Tuesday 9th
February, 1999.
Mark Evans Epps, Appellant,
against Record No. 0665-97-2
Circuit Court No. CR-97-416-00-M
Commonwealth of Virginia, Appellee.
Upon a Rehearing En Banc
Before Chief Judge Fitzpatrick, Judges Benton, Coleman, Willis,
Elder, Bray, Annunziata, Bumgardner, Lemons and Senior Judge Overton *
Anthony G.
Spencer (Morchower, Luxton & Whaley, on
briefs), for appellant.
H. Elizabeth Shaffer, Assistant Attorney
General (Mark L. Earley, Attorney General,
on brief), for appellee.
A divided panel of this Court affirmed the judgment of the
trial court. See Epps v. Commonwealth, 28 Va. App. 58, 502 S.E.2d 140
(1998). We stayed the mandate of that decision and granted rehearing
en banc.
Upon rehearing en banc, the judgment of the trial court is
affirmed without opinion by an evenly divided Court. Accordingly, the
opinion previously rendered by a panel of this Court on July 21, 1998
is withdrawn and the mandate entered on that date is vacated.
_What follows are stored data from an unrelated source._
(** ** C data layout

    The structures of [btree.h] are built from fixed-width unsigned integers
    only, so their layout is the natural one: every member sits at the next
    multiple of its alignment, and a structure is as aligned as its most
    aligned member. *)

Module CLayout.

#[warnings="-register-all"] Inductive ctype : Type :=
  | CUInt (bytes : nat)                       (* uint8_t .. uint64_t *)
  | CArray (elt : ctype) (n : nat)            (* T name[n] *)
  | CFlex (elt : ctype)                       (* T name[]  *)
  | CStruct (members : list (string * ctype)).

Definition uint8_t : ctype := CUInt 1.
Definition uint16_t : ctype := CUInt 2.
Definition uint32_t : ctype := CUInt 4.
Definition uint64_t : ctype := CUInt 8.

Definition align_up (off al : nat) : nat := ((off + al - 1) / al) * al.

Fixpoint alignof (t : ctype) : nat :=
  match t with
  | CUInt n => n
  | CArray e _ => alignof e
  | CFlex e => alignof e
  | CStruct ms =>
      (fix go (ms : list (string * ctype)) : nat :=
         match ms with
         | [] => 1
         | (_, m) :: ms' => Nat.max (alignof m) (go ms')
         end) ms
  end.

Fixpoint sizeof (t : ctype) : nat :=
  match t with
  | CUInt n => n
  | CArray e n => n * sizeof e
  | CFlex _ => 0
  | CStruct ms =>
      align_up
        ((fix go (ms : list (string * ctype)) (off : nat) : nat :=
            match ms with
            | [] => off
            | (_, m) :: ms' => go ms' (align_up off (alignof m) + sizeof m)
            end) ms 0)
        (alignof t)
  end.

(** One row per member: name, offset from the start of the structure, size. *)
Record member_at : Type := MemberAt {
  m_name : string;
  m_type : ctype;
  m_off : nat;
  m_size : nat
}.

Fixpoint place (ms : list (string * ctype)) (off : nat) : list member_at :=
  match ms with
  | [] => []
  | (x, m) :: ms' =>
      let o := align_up off (alignof m) in
      MemberAt x m o (sizeof m) :: place ms' (o + sizeof m)
  end.

Definition members_of (t : ctype) : list (string * ctype) :=
  match t with
  | CStruct ms => ms
  | _ => []
  end.

Definition layout (t : ctype) : list member_at := place (members_of t) 0.

Definition offsetof (t : ctype) (x : string) : option nat :=
  m_off <$> List.find (fun r => String.eqb (m_name r) x) (layout t).

(** The layout as name, offset, size. *)
Definition table (t : ctype) : list (string * nat * nat) :=
  (fun r => (m_name r, m_off r, m_size r)) <$> layout t.

(** Bytes lost to padding between and after the members. *)
Definition padding (t : ctype) : nat :=
  sizeof t - list_sum (map m_size (layout t)).

End CLayout.

(** ** [btree.h]: structures *)

Module Btree.
Import CLayout.

(** Modelled from the spec: [obj_phys_t] is declared in [object.h], which is
    not part of the sources at hand.  The external-interface table gives the
    object header as checksum(8) + oid(8) + xid(8) + type(4) + subtype(4);
    the member names are the ones [apfs/string/object.h] dereferences. *)
Definition obj_phys_t : ctype :=
  CStruct [ ("o_cksum", CArray uint8_t 8);
            ("o_oid", uint64_t);
            ("o_xid", uint64_t);
            ("o_type", uint32_t);
            ("o_subtype", uint32_t) ]%string.

Definition nloc_t : ctype :=
  CStruct [ ("off", uint16_t); ("len", uint16_t) ]%string.

Definition btree_node_phys_t : ctype :=
  CStruct [ ("btn_o", obj_phys_t);
            ("btn_flags", uint16_t);
            ("btn_level", uint16_t);
            ("btn_nkeys", uint32_t);
            ("btn_table_space", nloc_t);
            ("btn_free_space", nloc_t);
            ("btn_key_free_list", nloc_t);
            ("btn_val_free_list", nloc_t);
            ("btn_data", CFlex uint64_t) ]%string.

Definition btree_info_fixed_t : ctype :=
  CStruct [ ("bt_flags", uint32_t);
            ("bt_node_size", uint32_t);
            ("bt_key_size", uint32_t);
            ("bt_val_size", uint32_t) ]%string.

Definition btree_info_t : ctype :=
  CStruct [ ("bt_fixed", btree_info_fixed_t);
            ("bt_longest_key", uint32_t);
            ("bt_longest_val", uint32_t);
            ("bt_key_count", uint64_t);
            ("bt_node_count", uint64_t) ]%string.

Definition kvloc_t : ctype :=
  CStruct [ ("k", nloc_t); ("v", nloc_t) ]%string.

Definition kvoff_t : ctype :=
  CStruct [ ("k", uint16_t); ("v", uint16_t) ]%string.

(** ** [btree.h]: constants *)

Open Scope Z_scope.

(** B-Tree Flags *)
Definition BTREE_UNIT64_KEYS : Z := 0x00000001.
Definition BTREE_SEQUENTIAL_INSERT : Z := 0x00000002.
Definition BTREE_ALLOW_GHOSTS : Z := 0x00000004.
Definition BTREE_EPHEMERAL : Z := 0x00000008.
Definition BTREE_PHYSICAL : Z := 0x00000010.
Definition BTREE_NONPERSISTENT : Z := 0x00000020.
Definition BTREE_KV_NONALIGNED : Z := 0x00000040.

(** B-Tree Table of Contents Constants *)
Definition BTREE_TOC_ENTRY_INCREMENT : Z := 8.
Definition BTREE_TOC_ENTRY_MAX_UNUSED : Z := 2 * BTREE_TOC_ENTRY_INCREMENT.

(** B-Tree Node Flags *)
Definition BTNODE_ROOT : Z := 0x0001.
Definition BTNODE_LEAF : Z := 0x0002.
Definition BTNODE_FIXED_KV_SIZE : Z := 0x0004.
Definition BTNODE_CHECK_KOFF_INVAL : Z := 0x8000.

(** B-Tree Node Constants *)
Definition BTREE_NODE_SIZE_DEFAULT : Z := 4096.
Definition BTREE_NODE_MIN_ENTRY_COUNT : Z := 4.

(** The two groups of flag macros, in the order the header defines them. *)
Definition btree_flags : list Z :=
  [ BTREE_UNIT64_KEYS; BTREE_SEQUENTIAL_INSERT; BTREE_ALLOW_GHOSTS;
    BTREE_EPHEMERAL; BTREE_PHYSICAL; BTREE_NONPERSISTENT;
    BTREE_KV_NONALIGNED ].

Definition btnode_flags : list Z :=
  [ BTNODE_ROOT; BTNODE_LEAF; BTNODE_FIXED_KV_SIZE; BTNODE_CHECK_KOFF_INVAL ].

(** Every bit some macro of the group sets. *)
Definition flag_mask (fs : list Z) : Z := fold_right Z.lor 0 fs.

(** [(word & flag) != 0], the test C code applies to a flag word. *)
Definition has_flag (word flag : Z) : bool := negb (Z.land word flag =? 0).

(** Modelled from the spec: where a tree's node values point.  The reader of
    [bt_flags] is not part of the sources at hand; the design document names
    three spaces, the header defines a bit for two of them.  A word with both
    bits is given no space. *)
Inductive space : Type := Ephemeral | Physical | Virtual.

Definition btree_space (bt_flags : Z) : option space :=
  match has_flag bt_flags BTREE_EPHEMERAL, has_flag bt_flags BTREE_PHYSICAL with
  | true, false => Some Ephemeral
  | false, true => Some Physical
  | false, false => Some Virtual
  | true, true => None
  end.

(** Modelled from the spec: the encoding of a table-of-contents entry, "two
    encodings, selected by the fixed-key-value-size flag".  The decoder that
    makes the choice is not part of the sources at hand. *)
Definition toc_entry_t (btn_flags : Z) : ctype :=
  if has_flag btn_flags BTNODE_FIXED_KV_SIZE then kvoff_t else kvloc_t.

Close Scope Z_scope.

End Btree.

(** ** [apfs/string/object.h] *)

Module StringObject.

Open Scope Z_scope.

(** The fields of an object header the string functions read.  All are
    unsigned; [o_type] and [o_subtype] are 32 bits wide. *)
Record obj_phys_t : Type := {
  o_cksum : Z;
  o_oid : Z;
  o_xid : Z;
  o_type : Z;
  o_subtype : Z
}.

(** The macros of [../struct/object.h] the two functions below use.  That
    header is not part of the sources at hand, so their values are taken as
    parameters. *)
Class ObjectConstants : Type := {
  OBJ_STORAGETYPE_MASK : Z;
  OBJ_VIRTUAL : Z;
  OBJ_EPHEMERAL : Z;
  OBJ_PHYSICAL : Z;
  OBJ_NOHEADER : Z;
  OBJ_ENCRYPTED : Z;
  OBJ_NONPERSISTENT : Z
}.

(** The values the Apple File System Reference assigns to these macros; they
    serve to evaluate the functions on concrete headers. *)
Definition apfs_reference : ObjectConstants := {|
  OBJ_STORAGETYPE_MASK := 0xc0000000;
  OBJ_VIRTUAL := 0x00000000;
  OBJ_EPHEMERAL := 0x80000000;
  OBJ_PHYSICAL := 0x40000000;
  OBJ_NOHEADER := 0x20000000;
  OBJ_ENCRYPTED := 0x10000000;
  OBJ_NONPERSISTENT := 0x08000000
|}.

(** A [char*] result is [None] when the pointer is [NULL]. *)
Definition c_str : Type := option string.

(** What a call does: it returns, or it runs into undefined behaviour (a
    store through [NULL] or outside the allocated block). *)
Inductive outcome (A : Type) : Type :=
  | Returns (a : A)
  | Undefined.
Arguments Returns {A} a.
Arguments Undefined {A}.

Definition NUL : ascii := Ascii.zero.

Definition chars (s : string) : list ascii := list_ascii_of_string s.

(** [strlen] of a string literal. *)
Definition strlen (s : string) : nat := String.length s.

Section Functions.
Context `{ObjectConstants}.

Definition get_obj_storage_type_string (obj : obj_phys_t) : c_str :=
  let sw := Z.land (o_type obj) OBJ_STORAGETYPE_MASK in
  if sw =? OBJ_VIRTUAL then Some "Virtual"%string
  else if sw =? OBJ_EPHEMERAL then Some "Ephemeral"%string
  else if sw =? OBJ_PHYSICAL then Some "Physical"%string
  else Some "(invalid type)"%string.

Definition flag_constants : list Z :=
  [ OBJ_NOHEADER; OBJ_ENCRYPTED; OBJ_NONPERSISTENT ].

Definition flag_strings : list string :=
  [ "No-header";
    "Encrypted";
    "Non-persistent (should never appear on disk --- if it does, file a bug against the APFS implementation that created this object)"
  ]%string.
Chief
Judge Fitzpatrick, Judges Benton, Coleman, Bray and Annunziata voted
to reverse the judgment of the trial court. Judges Willis, Elder,
*
Judge Overton participated in the hearing and decision of this
case prior to the effective date of his retirement on January 31, 1999
and thereafter by his designation as senior judge pursuant to Code
§ 17.1-401, recodifying Code § 17-116.01:1.
Overton, Bumgardner and Lemons voted to affirm said judgment.
This order shall be published and certified to the trial
court.
A Copy,
Teste:
Cynthia L. McCoy, Clerk
By:
Deputy Clerk
Tuesday 1st
September, 1998.
Mark Evans Epps, Appellant,
against Record No. 0665-97-2
Circuit Court No. CR-97-416-00-M
Commonwealth of Virginia, Appellee.
Upon a Petition for Rehearing En Banc
Before the Full Court
On August 5, 1998 came the appellant, by counsel, and filed
a petition praying that the Court set aside the judgment rendered
herein on July 21, 1998, and grant a rehearing en banc thereof.
On consideration whereof, the petition for rehearing en banc
is granted, the mandate entered herein on July 21, 1998 is stayed
pending the decision of the Court en banc, and the appeal is
reinstated on the docket of this Court.
The parties shall file briefs in compliance with Rule 5A:35.
It is further ordered that the appellant shall file with the clerk of
this Court ten additional copies of the appendix previously filed in
this case.
A Copy,
Teste:
Cynthia L. McCoy, Clerk
By:
Deputy Clerk
COURT OF APPEALS OF VIRGINIA
Present: Judges Benton, Elder and Bumgardner
Argued at Richmond, Virginia
MARK EVANS EPPS
OPINION BY
v. Record No. 0665-97-2 JUDGE RUDOLPH BUMGARDNER, III
JULY 21, 1998
COMMONWEALTH OF VIRGINIA
FROM THE CIRCUIT COURT OF HENRICO COUNTY
Buford M. Parsons, Judge
Anthony G. Spencer (Morchower, Luxton &
Whaley, on briefs), for appellant.
H. Elizabeth Shaffer, Assistant Attorney
General (Richard Cullen, Attorney General, on
brief), for appellee.
The defendant was convicted of assault by threat of his
former wife, Paulette H. Epps. He was sentenced to sixty days in
jail suspended for three years. The defendant contends that the
evidence is insufficient to support the conviction because the
Commonwealth did not prove that he committed any act denoting an
intention of presently using actual violence. For the following
reasons, we affirm the conviction.
The defendant arranged to meet his former wife at a public
place so that he could return their children after visitation.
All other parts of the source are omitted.